(** One step of a wrapper, keeping what the file name was converted from
    and what the code generator returned. *)
Ltac wp_step :=
  lazy beta iota;
  lazymatch goal with
  | |- run (mbind _ _) _ _ => apply run_bind
  | |- run (mret _) _ _ => apply run_ret
  | |- run (raise _) _ _ => apply run_raise
  | |- run (update _) _ _ => apply run_update
  | |- run (arg_p _) _ _ => apply run_arg_p
  | |- run (arg_i _) _ _ => apply run_arg_i; [intros ? ? | intros ?]
  | |- run (arg_I _) _ _ => apply run_arg_I; [intros ? ? | intros ?]
  | |- run (arg_s _) _ _ => apply run_arg_s; [intros ? ? | intros ?]
  | |- run (arg_conv fs_convertor _ _) _ _ =>
      apply run_arg_fs_converted; [intros ? ? | intros ? ?]
  | |- run (arg_conv stringList_convertor _ _) _ _ =>
      apply run_arg_stringList; [intros ? ? ? | intros ? ?]
  | |- run (arg_conv_global stringList_convertor _ _ _) _ _ =>
      apply run_arg_global_stringList; [intros ? ? ? ? | intros ? ?]
  | |- run (arg_conv sipSpec_convertor _ _) _ _ =>
      apply run_arg_sipSpec; [intros ? ? ? ? | intros ? ? ?]
  | |- run (invoke _) _ _ => apply run_invoke_native; [intros ? ? | intros ? ? ?]
  | |- run (module_of _) _ _ => apply run_module_field
  | |- run malloc_sipSpec _ _ => apply run_malloc_sipSpec; intros ? ? ?
  | |- run (return_capsule _) _ _ =>
      apply run_return_capsule; [assumption | intros ? ?]
  end.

****************

● EXERCISE DETAILS
Could you quote the material above in full, exactly as it stands?

● ANSWER SECTION
(** One step of a wrapper, keeping what the file name was converted from
    and what the code generator returned. *)
Ltac wp_step :=
  lazy beta iota;
  lazymatch goal with
  | |- run (mbind _ _) _ _ => apply run_bind
  | |- run (mret _) _ _ => apply run_ret
  | |- run (raise _) _ _ => apply run_raise
  | |- run (update _) _ _ => apply run_update
  | |- run (arg_p _) _ _ => apply run_arg_p
  | |- run (arg_i _) _ _ => apply run_arg_i; [intros ? ? | intros ?]
  | |- run (arg_I _) _ _ => apply run_arg_I; [intros ? ? | intros ?]
  | |- run (arg_s _) _ _ => apply run_arg_s; [intros ? ? | intros ?]
  | |- run (arg_conv fs_convertor _ _) _ _ =>
      apply run_arg_fs_converted; [intros ? ? | intros ? ?]
  | |- run (arg_conv stringList_convertor _ _) _ _ =>
      apply run_arg_stringList; [intros ? ? ? | intros ? ?]
  | |- run (arg_conv_global stringList_convertor _ _ _) _ _ =>
      apply run_arg_global_stringList; [intros ? ? ? ? | intros ? ?]
  | |- run (arg_conv sipSpec_convertor _ _) _ _ =>
      apply run_arg_sipSpec; [intros ? ? ? ? | intros ? ? ?]
  | |- run (invoke _) _ _ => apply run_invoke_native; [intros ? ? | intros ? ? ?]
  | |- run (module_of _) _ _ => apply run_module_field
  | |- run malloc_sipSpec _ _ => apply run_malloc_sipSpec; intros ? ? ?
  | |- run (return_capsule _) _ _ =>
      apply run_return_capsule; [assumption | intros ? ?]
  end.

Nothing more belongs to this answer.